Blog series: How healthcare payer sales models impact revenue growth

By Alex Tolmasoff, Director, KPMG Sales Transformation and HCLS Lead

In our first blog in this series, we talked about the five challenges payer sales leaders may face finding and keeping new members. Now we look at a critical factor that can impact revenue growth – namely, a legacy sales model.
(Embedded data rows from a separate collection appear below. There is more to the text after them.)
(* ===== verification/Cluster.v ===== *)
(** * A cluster in memory

    A concrete server for [run]: an object store per kind, the node list, the
    tracker, and the ticks left before a [select] sees its other channel.  It
    is a specification of an API server that never fails, against which the
    functional theorems on complete handlers are stated. *)

From S2P Require Import Prelude K8sTypes MetaHelper Hook Prog KubeAPI.
From S2P Require Import History Tracker.

Section Cluster.
Context {C : CoreTypes}.

Record cluster := mkCluster {
  c_pvc : gmap (string * string) PersistentVolumeClaim;
  c_pv : gmap (string * string) PersistentVolume;
  c_svc : gmap (string * string) Service;
  c_dep : gmap (string * string) Deployment;
  c_sc : gmap string StorageClass;
  c_nodes : list string;
  c_tracker : provisioningTracker;
  (** claims are bound when they are created *)
  c_bind : bool;
  (** ticks before the timer of [waitForPvcBound] fires *)
  c_ticks : nat;
  (** ticks before the context of the garbage collector is done *)
  c_gc_ticks : nat;
}.

Definition store_of (k : kind) (s : cluster) : gmap (string * string) (obj_of k) :=
  match k with
  | KPVC => c_pvc s
  | KPV => c_pv s
  | KService => c_svc s
  | KDeployment => c_dep s
  end.

Definition set_store (k : kind) : gmap (string * string) (obj_of k) -> cluster -> cluster :=
  match k with
  | KPVC => fun m s => mkCluster m (c_pv s) (c_svc s) (c_dep s) (c_sc s) (c_nodes s)
                         (c_tracker s) (c_bind s) (c_ticks s) (c_gc_ticks s)
  | KPV => fun m s => mkCluster (c_pvc s) m (c_svc s) (c_dep s) (c_sc s) (c_nodes s)
                        (c_tracker s) (c_bind s) (c_ticks s) (c_gc_ticks s)
  | KService => fun m s => mkCluster (c_pvc s) (c_pv s) m (c_dep s) (c_sc s) (c_nodes s)
                             (c_tracker s) (c_bind s) (c_ticks s) (c_gc_ticks s)
  | KDeployment => fun m s => mkCluster (c_pvc s) (c_pv s) (c_svc s) m (c_sc s) (c_nodes s)
                                (c_tracker s) (c_bind s) (c_ticks s) (c_gc_ticks s)
  end.

Definition set_tracker (t : provisioningTracker) (s : cluster) : cluster :=
  mkCluster (c_pvc s) (c_pv s) (c_svc s) (c_dep s) (c_sc s) (c_nodes s) t (c_bind s)
    (c_ticks s) (c_gc_ticks s).
Definition set_ticks (n : nat) (s : cluster) : cluster :=
  mkCluster (c_pvc s) (c_pv s) (c_svc s) (c_dep s) (c_sc s) (c_nodes s) (c_tracker s) (c_bind s)
    n (c_gc_ticks s).
Definition set_gc_ticks (n : nat) (s : cluster) : cluster :=
  mkCluster (c_pvc s) (c_pv s) (c_svc s) (c_dep s) (c_sc s) (c_nodes s) (c_tracker s) (c_bind s)
    (c_ticks s) n.

(** What the server stores for a created object: a binding cluster binds
    claims to the volume named like them. *)
Definition stored_object (s : cluster) (k : kind) : obj_of k -> obj_of k :=
  match k with
  | KPVC => fun o =>
      if c_bind s
      then mkPVC _ (pvc_meta o)
             (mkPVCSpec _ (pvc_StorageClassName (pvc_spec o)) (pvc_AccessModes (pvc_spec o))
                (pvc_Requests (pvc_spec o)) (pvc_VolumeMode (pvc_spec o))
                ("pvc-" +:+ Name (pvc_meta o))) ClaimBound
      else o
  | _ => fun o => o
  end.

Definition matches_selector (sel : string) (m : ObjectMeta) : bool :=
  existsb (fun kv => bool_decide (kv.1 +:+ "=" +:+ kv.2 = sel))
    (map_to_list (gomap_get (Labels m))).

Definition list_pvcs (s : cluster) (ns sel : string) : list PersistentVolumeClaim :=
  map snd (filter (fun kv : (string * string) * PersistentVolumeClaim =>
             kv.1.1 = ns /\ matches_selector sel (pvc_meta kv.2) = true) (map_to_list (c_pvc s))).

Definition get_response {A} (m : gmap (string * string) A) (key : string * string) : api A :=
  match m !! key with Some o => ApiOk o | None => ApiErr APINotFound end.

Definition serve (s : cluster) (r : req) : cluster * resp r :=
  match r with
  | RGet k ns n => (s, get_response (store_of k s) (ns, n))
  | RCreate k ns o =>
      let key := (ns, name_of k o) in
      match store_of k s !! key with
      | Some _ => (s, ApiErr (APIOther "already exists"))
      | None =>
          let o' := stored_object s k o in
          (set_store k (<[key := o']> (store_of k s)) s, ApiOk o')
      end
  | RDelete k ns n =>
      match store_of k s !! (ns, n) with
      | Some _ => (set_store k (delete (ns, n) (store_of k s)) s, None)
      | None => (s, Some APINotFound)
      end
  | RPatch k ns n _ => (s, get_response (store_of k s) (ns, n))
  | RListPVC ns sel => (s, ApiOk (list_pvcs s ns sel))
  | RGetStorageClass n =>
      (s, match c_sc s !! n with Some o => ApiOk o | None => ApiErr APINotFound end)
  | RListNodes _ => (s, Ok (c_nodes s))
  | RTrackAdd n => (set_tracker (Add (c_tracker s) n) s, tt)
  | RTrackDelete n => (set_tracker (Delete (c_tracker s) n) s, tt)
  | RTrackInprogress n => (s, Inprogress (c_tracker s) n)
  | RSelectTick =>
      match c_ticks s with O => (s, false) | S n => (set_ticks n s, true) end
  | RSelectDone =>
      match c_gc_ticks s with O => (s, false) | S n => (set_gc_ticks n s, true) end
  | RHookEnv => (s, mkActionEnv 0 (fun _ _ => "2022-01-01T00:00:00Z"))
  | RInc _ _ | RSend _ => (s, tt)
  end.

(** ** Runs against the cluster *)

(** The final state and the outcome, without the trace. *)
Definition exec_on {A} (p : io A) (s : cluster) : cluster * outcome A :=
  let '(s', _, o) := run serve p s in (s', o).

Lemma exec_on_ret {A} (a : A) s : exec_on (PRet a) s = (s, Returned a).
Proof. done. Qed.

Lemma exec_on_call {A} r (f : resp r -> io A) s :
  exec_on (mbind (M := io) f (call r)) s = exec_on (f (serve s r).2) (serve s r).1.
Proof.
  unfold exec_on. simpl. destruct (serve s r) as [s1 x]. simpl.
  by destruct (run serve (f x) s1) as [[s2 t] o].
Qed.

Lemma exec_on_bind {A B} (f : A -> io B) (p : io A) s :
  exec_on (mbind (M := io) f p) s =
  match exec_on p s with
  | (s', Returned a) => exec_on (f a) s'
  | (s', Panicked) => (s', Panicked)
  | (s', OutOfFuel) => (s', OutOfFuel)
  end.
Proof.
  unfold exec_on. revert s. induction p as [a| | |r k IH]; intros s; simpl; [done..|].
  destruct (serve s r) as [s1 x]. specialize (IH x s1). simpl in IH.
  unfold mbind, io_MBind, prog_MBind in *.
  destruct (run serve (prog_bind f (k x)) s1) as [[s2 t2] o2].
  destruct (run serve (k x) s1) as [[s3 t3] o3]. done.
Qed.

Lemma store_set_eq k m s : store_of k (set_store k m s) = m.
Proof. by destruct k. Qed.

Lemma store_set_ne k k' m s : k <> k' -> store_of k' (set_store k m s) = store_of k' s.
Proof. by destruct k, k'. Qed.

Lemma store_set_id k s : set_store k (store_of k s) s = s.
Proof. by destruct k, s. Qed.

(** Deleting one object, present or not. *)
Definition cluster_delete (k : kind) (ns n : string) (s : cluster) : cluster :=
  set_store k (delete (ns, n) (store_of k s)) s.

Lemma serve_delete k ns n s :
  (serve s (RDelete k ns n)).1 = cluster_delete k ns n s.
Proof.
  unfold cluster_delete. cbn [serve]. destruct (store_of k s !! (ns, n)) eqn:He; cbn [fst]; [done|].
  by rewrite delete_id, store_set_id.
Qed.

Lemma exec_on_kget {A} k ns n (f : api (obj_of k) -> io A) s :
  exec_on (mbind (M := io) f (kget k ns n)) s = exec_on (f (get_response (store_of k s) (ns, n))) s.
Proof. apply (exec_on_call (RGet k ns n)). Qed.

Definition delete_response (k : kind) (ns n : string) (s : cluster) : option apierr :=
  match store_of k s !! (ns, n) with Some _ => None | None => Some APINotFound end.

Lemma exec_on_kdelete {A} k ns n (f : option apierr -> io A) s :
  exec_on (mbind (M := io) f (kdelete k ns n)) s =
  exec_on (f (delete_response k ns n s)) (cluster_delete k ns n s).
Proof.
  etrans; [apply (exec_on_call (RDelete k ns n))|]. rewrite serve_delete. cbn [serve].
  unfold delete_response. by destruct (store_of k s !! (ns, n)).
Qed.

Definition cluster_create (k : kind) (ns : string) (o : obj_of k) (s : cluster) : cluster :=
  set_store k (<[(ns, name_of k o) := stored_object s k o]> (store_of k s)) s.

Lemma exec_on_kcreate {A} k ns o (f : api (obj_of k) -> io A) s :
  store_of k s !! (ns, name_of k o) = None ->
  exec_on (mbind (M := io) f (kcreate k ns o)) s =
  exec_on (f (ApiOk (stored_object s k o))) (cluster_create k ns o s).
Proof.
  intros Hn. etrans; [apply (exec_on_call (RCreate k ns o))|]. cbn [serve]. by rewrite Hn.
Qed.

Lemma exec_on_tick {A} (f : bool -> io A) s n :
  c_ticks s = S n ->
  exec_on (mbind (M := io) f (call RSelectTick : io bool)) s = exec_on (f true) (set_ticks n s).
Proof. intros Hn. etrans; [apply (exec_on_call RSelectTick)|]. cbn [serve]. by rewrite Hn. Qed.

Lemma get_response_None {V} (m : gmap (string * string) V) key :
  m !! key = None -> get_response m key = ApiErr APINotFound.
Proof. unfold get_response. by intros ->. Qed.

Lemma get_response_Some {V} (m : gmap (string * string) V) key o :
  m !! key = Some o -> get_response m key = ApiOk o.
Proof. unfold get_response. by intros ->. Qed.

Lemma cluster_delete_absent k ns n s : store_of k s !! (ns, n) = None -> cluster_delete k ns n s = s.
Proof. intros Hn. unfold cluster_delete. by rewrite delete_id, store_set_id. Qed.
End Cluster.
If your organization has a traditional sales approach, there are 6 common issues that typically impact results and could cause the organization to lose revenue or fail to capitalize on growth opportunities.


 

1. Difficulty executing different go-to-market strategies across market segments

  • Channel mix for mid and up market (e.g., direct vs. consultants) makes scaling difficult and requires constant fine tuning to optimize productivity
  • Stale SMB broker communities have often not been refreshed in years, with unclear segmentation, misaligned incentives, and poor ROI
  • Ineffective inside sales models for Individual, Medicare, or wellness offerings have not received sufficient technology, data, or process investments

 

2. Challenges coordinating across service and risk lines of the business

  • Different and non-compatible offerings between healthcare services (e.g., home health) and risk (e.g., health insurance, wellness) prevent scaling commercial models, creating above-normal sales costs and sales headcount
  • Complementary offerings gained via M&A are often poorly integrated and culture mismatches prevent well-intentioned teaming
  • Small or disparate commercial operations and customer insights teams lack adequate resources or talent to drive sales and marketing plays to improve coordination and market differentiation

 

3. Disconnects between growth drivers and sales team incentives

  • Member growth focused incentive structures for sellers can be at odds with a business strategy focus on wellness and ancillaries with better profitability, stickiness, and patient experience
  • While some leaders that push a “not all members are created equal” message and shift toward profitability metrics for their sales teams, this requires a tight alignment between actuary, finance and sales--not an easy bridge to build

 

4. Outmoded, expensive sales model with new exposure to “hybrid” models

  • Traditional field sales “hunter” and “farmer” type models are expensive with increasingly challenging ROI when compared to hybrid digital models
  • A shift toward digital selling and enablement during COVID-19 increased reliance across all industries on automation, commercial operations and marketing, with leading companies doubling down on their digital investments due to their strong success 

 

5. Legacy sales talent & model 

  • Many health insurance sales teams have been in their roles for 20-30 years, and generally are slower to sell new products and adopt new technology (e.g., virtual selling, advanced CRM, business analytics)
  • Many of these legacy sellers also tend to focus on maintaining their member / employer base and have a laundry list of reasons that they cannot change accounts or compete for new business
  • Organizations that have not refreshed their talent profiles, career pathing, or competency models can end up with high-cost resources that cannot execute the new nimble strategies with new products, offerings, or customers

 

6. Lack of modern customer success capabilities

  • Customers (both members and employers) increasingly expect insights that help reduce healthcare costs, increase employee population health, and add value to how they do their business (e.g., monitoring employee health, adding to talent recruiting & retention strategies)
  • Employers now expect sustained attention and support with members, rather than account coverage models that only engage as needed to win the renewal


For many health insurance payers, it’s time for a transformation of their sales approach.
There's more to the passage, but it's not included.